Am Tag der Deutschen Einheit, dem 3. Oktober, startet in der Gedenkstätte Museum in der "Runden Ecke" um 11 Uhr ein literarischer Rundgang, der an die Friedliche Revolution vor 25 Jahren erinnert. Der Schriftsteller Joachim Walther liest aus seinem Buch "Sicherungsbereich Literatur" und spricht darüber, wie die Stasi den DDR-Kulturbetrieb unterwanderte.
Unter dem Titel “Freiheit wagen – Zeitgeschichte und ihre Schauplätze” finden am Tag der Deutschen Einheit vier aufeinanderfolgende Lesungen im Leipziger Zentrum statt. Die Route dieses literarischen Rundgangs ist den Demonstrationszügen vom Herbst 1989 nachempfunden und soll den Zuhörern die Möglichkeit geben, Erinnerungsorte im Stadtraum wiederzuentdecken. Dort sprechen die Autoren über die Lenkung der DDR-Literatur, ihre persönlichen Erlebnisse während der Friedlichen Revolution und deren literarische Erschließung. Die “Runde Ecke” markiert den Startpunkt des Rundgangs, da das Museum als Ort der historischen Aufarbeitung und des Gedenkens unmittelbar mit der Erinnerung an die Friedliche Revolution verbunden ist. Am 4. Dezember 1989 hatten dort Demonstranten und Bürgerrechtler die Stasi-Bezirksverwaltung besetzt.
Die Lesungen finden im Rahmen des 18. Leipziger literarischen Herbstes statt, der in diesem Jahr unter dem Motto “West-Östlicher Divan. 25 Jahre Friedliche Revolution” steht. Die Vielfalt des literarischen Lebens in der Stadt und ein Rückblick auf deutsche und europäische Aufarbeitung seit dem Fall der Mauer 1989 bilden den thematischen Mittelpunkt des Festivals.
Dichter und Denker im Visier der Stasi
Joachim Walther dokumentiert in seinem Standardwerk, wie die Stasi DDR-Schriftsteller gezielt beeinflusste, überwachte und instrumentalisierte. Über drei Jahre recherchierte Walther in über 150.000 Aktenseiten, wie die Stasi und die DDR-Literatur miteinander verflochten waren. Zu den literarischen Primärtexten legt Walther in seinem Buch die konspirativen Hintergründe dazu frei. An ausführlichen Fallbeispielen beschreibt er anschaulich, wie Künstler operativ bearbeitet wurden und welche Rolle inoffizielle Mitarbeiter dabei spielten. Die Bereitschaft mit dem MfS zusammenzuarbeiten war häufig geleitet von Erpressung und Utopie-Glaube, Neid und Machtbedürfnis. Als DDR-Schriftsteller wurde Walther über 20 Jahre lang selbst von der Stasi überwacht und drangsaliert.
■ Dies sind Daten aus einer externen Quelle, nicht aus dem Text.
(* ===== verification/RateInv.v ===== *)
(** * Permits, receipts and guards of the rate limiter

    The invariant that ties the semaphore of the limiter, the live receipts of its ledger and the guards
    its callers hold, kept by every event of a [RateWorld], and what follows: the concurrency bound, that
    no receipt is leaked while the limiter is healthy, that only a failing statement or an ill-formed
    request poisons it, and that an admission with room left is granted. *)

From S2P Require Import Prelude Cgroups QuotaLedger QuotaInv QuotaHistory RateLimit.
#[local] Open Scope Z_scope.

(** ** Live receipts of a ledger *)

(** Whether a live receipt is invoked, and the requests it reserves. *)
Definition live_row (row : Row) : option (bool * Z) :=
  match sr_state row.1 with
  | Reserved => Some (false, sr_reserved_requests row.1)
  | InFlight => Some (true, sr_reserved_requests row.1)
  | Estimated | Reconciled => None
  end.

Definition live (l : Ledger) : gmap Z (bool * Z) := omap live_row (quota_receipts l).

Lemma live_lookup l id : live l !! id = quota_receipts l !! id ≫= live_row.
Proof. apply lookup_omap. Qed.

Lemma live_receipts l l' : quota_receipts l' = quota_receipts l → live l' = live l.
Proof. unfold live. by intros ->. Qed.

Lemma live_update l l' id row :
  quota_receipts l' = <[id := row]> (quota_receipts l) → live l' = partial_alter (λ _, live_row row) id (live l).
Proof.
  intros Hr. apply map_eq. intros j. rewrite live_lookup, Hr. destruct (decide (j = id)) as [->|Hj].
  - by rewrite lookup_insert_eq, lookup_partial_alter_eq.
  - by rewrite lookup_insert_ne, lookup_partial_alter_ne, live_lookup.
Qed.

Lemma live_state_update l st id row :
  quota_receipts l !! id = Some row →
  live (update_state st id l) = partial_alter (λ _, live_row (set_sr_state st row.1, row.2)) id (live l).
Proof. intros Hr. unfold update_state. rewrite (alter_row _ _ _ _ Hr). by apply (live_update l). Qed.
(* ===== verification/ConnectorInv.v ===== *)
(** * What a resilient send does

    The failover chain; that a send contacts only providers the routing policy allows, retries only what may
    be retried, and answers with the first success; that the attempts of a resilient session stay within the
    number the kernel reserves quota for; and what the circuit breaker lets through. *)

From S2P Require Import Prelude Connector.
#[local] Open Scope Z_scope.

(** ** The chain *)

(** Consecutive providers are linked by their backups. *)
Definition linked (cn : AgentConnector) (chain : list string) : Prop :=
  ∀ i p q, chain !! i = Some p → chain !! S i = Some q → backup_provider cn !! p = Some q.

Lemma linked_snoc cn chain current next :
  linked cn chain → last chain = Some current → backup_provider cn !! current = Some next → linked cn (chain ++ [next]).
Proof.
  intros Hl Hlast Hb i p q Hp Hq. rewrite last_lookup in Hlast.
  destruct (decide (S i < length chain)%nat) as [Hi|Hi].
  - rewrite lookup_app_l in Hp, Hq by lia. by apply (Hl i).
  - assert (S i = length chain) as Hlen.
    { apply lookup_lt_Some in Hq. rewrite length_app in Hq. cbn in Hq. lia. }
    rewrite lookup_app_r in Hq by lia. rewrite Hlen, Nat.sub_diag in Hq. injection Hq as <-.
    rewrite lookup_app_l in Hp by lia. rewrite <- Hlen in Hlast. cbn in Hlast. congruence.
Qed.
Lemma genesis_step_ok at_ n acc s acc' : genesis_acc_ok at_ n acc → genesis_step at_ acc s = Ok acc' → genesis_acc_ok at_ (S n) acc'.
Proof.
  intros [G1 G2 G3 G4 G5 G6 G7 G8] Hx. unfold genesis_step in Hx. res_inv. bool_hyps. split; cbn.
  - intros k m. rewrite lookup_insert_Some. intros [[<- <-]|[_ Hk]]; [|by apply G1]. by split.
  - intros k m. rewrite lookup_insert_Some. intros [[<- <-]|[_ Hk]]; [set_solver|]. specialize (G2 k m Hk). set_solver.
  - intros k m. rewrite lookup_insert_Some. intros [[<- <-]|[_ Hk]]; [set_solver|]. specialize (G3 k m Hk). set_solver.
  - intros k m f. rewrite lookup_insert_Some. intros [[<- <-]|[_ Hk]] Hf.
    + cbn in Hf. rewrite Hf. set_solver.
    + specialize (G4 k m f Hk Hf). set_solver.
  - apply distinct_insert; [done|]. intros k' m' y Hk' _ [= <-] [= Heq]. specialize (G2 k' m' Hk'). congruence.
  - apply distinct_insert; [done|]. intros k' m' y Hk' _ [= <-] [= Heq]. specialize (G3 k' m' Hk'). congruence.
  - apply distinct_insert; [done|]. cbn. intros k' m' f Hk' _ Hf Hf'. specialize (G4 k' m' f Hk' Hf'). rewrite Hf in *. by bool_hyps.
  - rewrite map_size_insert_None by done. lia.
Qed.

Lemma genesis_loop_ok at_ l acc : try_fold (genesis_step at_) l (mkGenAcc ∅ ∅ ∅ ∅) = Ok acc → genesis_acc_ok at_ (length l) acc.
Proof.
  apply (try_fold_ind _ (λ l acc, genesis_acc_ok at_ (length l) acc)).
  - split; cbn; try done; intros k1 *; by rewrite lookup_empty.
  - intros k x s s' Hs Hx. rewrite length_app, Nat.add_1_r. by eapply genesis_step_ok.
Qed.

(** The audit of the founding members is valid. *)
Lemma genesis_audit_loop at_ l :
  Forall (founding at_) l → NoDup (mb_node_id <$> l) → NoDup (omap mb_tls l) →
  ∃ e, maudit_loop at_ (imap (genesis_audit at_) l) = Ok e ∧
    ∀ k g st tls, me_latest e !! k = Some (g, st, tls) ↔ ∃ m, m ∈ l ∧ k = mb_node_id m ∧ g = 1 ∧ st = MemberActive ∧ tls = mb_tls m.
Proof.
  induction l as [|m l IH] using rev_ind; intros Hf Hn Ht.
  { eexists. split; [done|]. cbn. intros k *. rewrite lookup_empty. set_solver. }
  apply Forall_app in Hf as [Hf Hm]. rewrite Forall_singleton in Hm. rewrite fmap_app in Hn. apply NoDup_app in Hn as (Hn & Hfresh & _).
  rewrite omap_app in Ht. apply NoDup_app in Ht as (Ht & Htls & _). destruct (IH Hf Hn Ht) as (e & He & Hl). clear IH.
  assert (Hnew : me_latest e !! mb_node_id m = None).
  { destruct (me_latest e !! mb_node_id m) as [[[g st] tls]|] eqn:Hx; [|done]. apply Hl in Hx as (m' & Hin & Heq & _). exfalso.
    apply (Hfresh (mb_node_id m)); [rewrite Heq; by apply list_elem_of_fmap_2|]. cbn. by left. }
  assert (Hok : maudit_ok at_ e (Z.of_nat (length (imap (genesis_audit at_) l))) (genesis_audit at_ (length l + 0) m)).
  { split; cbn; try done.
    - rewrite length_imap. lia.
    - by apply registration_node, Hm.
    - unfold membership_transition. cbn. rewrite Hnew. by rewrite !bool_decide_eq_true_2.
    - intros f Hx%elem_of_option_list.
      split; [by apply (registration_tls (member_registration m)); [apply Hm|]|]. apply owned_by_spec. intros n Hown.
      apply (eo_owner _ _ _ (maudit_loop_evidence _ _ _ He)) in Hown as (a & Ha & _ & Hcur). exfalso.
      apply elem_of_lookup_imap_1 in Ha as (i & m' & -> & Hi%list_elem_of_lookup_2). cbn in Hcur.
      apply (Htls f); [apply list_elem_of_omap; by exists m'|]. apply list_elem_of_omap. exists m. split; [by left|done]. }
  eexists. split; [rewrite imap_app; cbn; by apply maudit_loop_snoc|]. cbn. intros k g st tls.
  destruct (decide (k = mb_node_id m)) as [->|Hne].
  - rewrite lookup_insert_eq. split.
    + intros [= <- <- <-]. exists m. set_solver.
    + intros (m' & [Hin| ->%list_elem_of_singleton]%elem_of_app & Heq & -> & -> & ->); [|done]. exfalso.
      apply (Hfresh (mb_node_id m)); [rewrite Heq; by apply list_elem_of_fmap_2|]. cbn. by left.
  - rewrite lookup_insert_ne by done. rewrite Hl. split; intros (m' & Hin & Hx); exists m'; [set_solver|].
    apply elem_of_app in Hin as [Hin| ->%list_elem_of_singleton]; [done|]. by destruct Hx.
Qed.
Moderation: Reinhard Bohse, Vorstandsmitglied des Bürgerkomitees Leipzig e.V.
Lesung und Gespräch: Joachim Walther, Schriftsteller und Autor des Buches “Sicherungsbereich Literatur”, und Sylvia Kabus, Schriftstellerin und 1989 Mitarbeit in der Leipziger Bürgerbewegung
Die Veranstaltung wird musikalisch begleitet von dem Liedermacher Reinhard Kuhnert und dem Pianisten Erik Kross. Sie präsentieren kritische Texte zum geteilten und geeinigten Deutschland.
Die Veranstaltung ist eine Kooperation mit dem Literarischen Herbst und findet im ehemaligen Kinosaal statt. Der Eintritt ist frei.